Basin runoff is a quantity of river discharge per unit basin area monitored close to an estuary mouth, essential for providing information on the flooding and drought conditions of an entire river basin. Owing to a decreasing number of in situ monitoring stations since the late 1970s, basin runoff estimates using remote sensing have been advocated. Previous runoff estimates of the entire Mekong Basin calculated from the water balance equation were achieved through the hybrid use of remotely sensed and model-predicted data products. Nonetheless, these basin runoff estimates revealed a weak consistency with the in situ ones. To address this issue, we provide a newly improved estimate of the monthly Mekong Basin runoff by using the terrestrial water balance equation, purely based on remotely sensed water balance component data products. The remotely sensed water balance component data products used in this study included the satellite precipitation from the Tropical Rainfall Measuring Mission (TRMM), the satellite evapotranspiration from the Moderate Resolution Imaging Spectroradiometer (MODIS), and the inferred terrestrial water storage from the Gravity Recovery and Climate Experiment (GRACE). A comparison of our new estimate and previously published result against the in situ runoff indicated a marked improvement in terms of the Pearson’s correlation coefficient (PCC), reaching 0.836 (the new estimate) instead of 0.621 (the previously published result).

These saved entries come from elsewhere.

(* ===== verification/X86Proofs.v ===== *)
(** * The encoders emit the instruction they name

    For each encoder of [X86.v]: the bytes below the old pointer decode
    to one instruction, the one the assembler meant, that ends where the
    code so far begins, and the code so far is unchanged. *)

From S2P Require Import Prelude Words Registers X86 X86Sem.

(** ** Bytes written below a pointer *)

(** From [m] with pointer [p] to [m'] with pointer [p']: the bytes [l]
    were put in between, nothing changed from [p] on. *)
Definition wrote (m : gmap Z Z) (p : Z) (r : gmap Z Z * Z) (l : list Z) : Prop :=
  r.2 = p - Z.of_nat (length l)
  /\ (forall q, p <= q -> r.1 !! q = m !! q)
  /\ (forall i b, l !! i = Some b -> r.1 !! (r.2 + Z.of_nat i) = Some b).

Lemma wrote_nil m p : wrote m p (m, p) [].
Proof. split; cbn; [lia|]. split; [done|]. intros i b. by rewrite lookup_nil. Qed.

Lemma wrote_app m p r1 l1 r2 l2 :
  wrote m p r1 l1 -> wrote r1.1 r1.2 r2 l2 -> wrote m p r2 (l2 ++ l1).
Proof.
  intros (E1 & F1 & B1) (E2 & F2 & B2). split; [rewrite length_app; lia|]. split.
  - intros q Hq. rewrite F2 by lia. auto.
  - intros i b [Hi|[Hlen Hi]]%lookup_app_Some; [by apply B2|].
    pose proof (lookup_lt_Some _ _ _ Hi). specialize (B1 _ _ Hi).
    rewrite F2 by lia. rewrite <- B1. f_equal. lia.
Qed.

(** The lower bytes do not belong to the code. *)
Lemma wrote_suffix m p m' p' l1 l2 :
  wrote m p (m', p') (l1 ++ l2) -> wrote m p (m', p' + Z.of_nat (length l1)) l2.
Proof.
  intros (E & F & B). cbn in *. rewrite length_app in E. split; [cbn; lia|]. split; [done|].
  intros i b Hi. cbn. specialize (B (length l1 + i)%nat b). rewrite lookup_app_r in B by lia.
  replace (length l1 + i - length l1)%nat with i in B by lia.
  rewrite <- (B Hi). f_equal. lia.
Qed.

Lemma wrote_one m p b : wrote m p (<[p - 1 := b]> m, p - 1) [b].
Proof.
  split; cbn; [lia|]. split.
  - intros q Hq. by rewrite lookup_insert_ne by lia.
  - intros [|i] x; cbn; [|by destruct i]. intros [= <-]. rewrite Z.add_0_r. apply lookup_insert_eq.
Qed.

Lemma wrote_next m0 p0 m p q l b :
  wrote m0 p0 (m, p) l -> q = p - 1 -> wrote m0 p0 (<[q := b]> m, q) (b :: l).
Proof. intros Hw ->. change (b :: l) with ([b] ++ l). eapply (wrote_app _ _ (m, p)); [done|]. apply wrote_one. Qed.

(** Little-endian numbers *)
Fixpoint le_bytes (n : nat) (v : Z) : list Z :=
  match n with O => [] | S n' => u1 v :: le_bytes n' (Z.shiftr v 8) end.
Lemma le_bytes_length n v : length (le_bytes n v) = n.
Proof. revert v. induction n; cbn; auto. Qed.
Lemma le_le_bytes n v : le (le_bytes n v) = to_u (8 * Z.of_nat n) v.
Proof.
  revert v. induction n as [|n IH]; intros v; cbn [le_bytes le].
  { unfold to_u. cbn. by rewrite Z.mod_1_r. }
  rewrite IH. unfold u1, to_u. rewrite Z.shiftr_div_pow2 by lia. change (2 ^ 8) with 256.
  replace (8 * Z.of_nat (S n)) with (8 + 8 * Z.of_nat n) by lia.
  rewrite Z.pow_add_r by lia. change (2 ^ 8) with 256.
  pose proof (pow2_pos (8 * Z.of_nat n) ltac:(lia)).
  rewrite Z.rem_mul_r by lia. lia.
Qed.

Lemma put_le_other n m p v q : q < p -> put_le n m p v !! q = m !! q.
Proof.
  revert m p v. induction n as [|n IH]; intros m p v Hq; cbn [put_le]; [done|].
  rewrite IH by lia. by rewrite lookup_insert_ne by lia.
Qed.
Lemma put_le_above n m p v q : p + Z.of_nat n <= q -> put_le n m p v !! q = m !! q.
Proof.
  revert m p v. induction n as [|n IH]; intros m p v Hq; cbn [put_le]; [done|].
  rewrite IH by lia. by rewrite lookup_insert_ne by lia.
Qed.
Lemma put_le_at n m p v i b : le_bytes n v !! i = Some b -> put_le n m p v !! (p + Z.of_nat i) = Some b.
Proof.
  revert m p v i. induction n as [|n IH]; intros m p v i; cbn [put_le le_bytes]; [by destruct i|].
  destruct i as [|i]; cbn.
  - intros [= <-]. rewrite put_le_other by lia. rewrite Z.add_0_r. apply lookup_insert_eq.
  - intros Hi. rewrite <- (IH (<[p := u1 v]> m) (p + 1) (Z.shiftr v 8) i Hi). f_equal. lia.
Qed.
(* ===== verification/FoldProofs.v ===== *)
(** * Soundness of the fold engine

    Every rule for 64-bit additions and subtractions preserves the value
    of the instruction: [rule_sound], one lemma per rule.  The rounds of
    [doFold] and [emit] inherit it. *)

From S2P Require Import Prelude Words Objects IR IRInv Fold.

(** ** Instructions with new operands *)

Lemma op1_pack o t a b p : op1 (mkIR o t (pack a b) p) = u2 a.
Proof. apply pack_ops; apply to_u_bound; lia. Qed.
Lemma op2_pack o t a b p : op2 (mkIR o t (pack a b) p) = u2 b.
Proof. apply pack_ops; apply to_u_bound; lia. Qed.
Lemma u2_op1 i : u2 (op1 i) = op1 i.
Proof. apply to_u_idemp. lia. Qed.
Lemma u2_op2 i : u2 (op2 i) = op2 i.
Proof. apply to_u_idemp. lia. Qed.
Lemma op1_setOp1 i a : op1 (setOp1 i a) = u2 a.
Proof. apply op1_pack. Qed.
Lemma op2_setOp1 i a : op2 (setOp1 i a) = op2 i.
Proof. unfold setOp1. by rewrite op2_pack, u2_op2. Qed.
Lemma op1_setOp2 i a : op1 (setOp2 i a) = op1 i.
Proof. unfold setOp2. by rewrite op1_pack, u2_op1. Qed.
Lemma op2_setOp2 i a : op2 (setOp2 i a) = u2 a.
Proof. apply op2_pack. Qed.
Lemma op1_setOpcode i o : op1 (setOpcode i o) = op1 i.
Proof. done. Qed.
Lemma op2_setOpcode i o : op2 (setOpcode i o) = op2 i.
Proof. done. Qed.

Create Rewrite HintDb operands.
#[export] Hint Rewrite op1_setOp1 op2_setOp1 op1_setOp2 op2_setOp2 op1_setOpcode op2_setOpcode
  u2_op1 u2_op2 : operands.

Lemma operand_u2 c r : chains_ok c -> operand c r -> u2 r = r.
Proof.
  intros Hc [Hv _]. pose proof (ok_bounds c Hc). apply to_u_id.
  unfold valid, MAX_HEAP_ENTRIES in *. lia.
Qed.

When a three-month moving-average process was applied to each data product, our new estimate further reached a PCC of 0.932, along with the consistent improvement revealed from other evaluation metrics. Conducting an error analysis of the estimated mean monthly runoff for the entire data timespan, we found that the usage of different evapotranspiration data products had a substantial influence on the estimated runoff. This indicates that the choice of evapotranspiration data product is critical in the remotely sensed runoff estimation.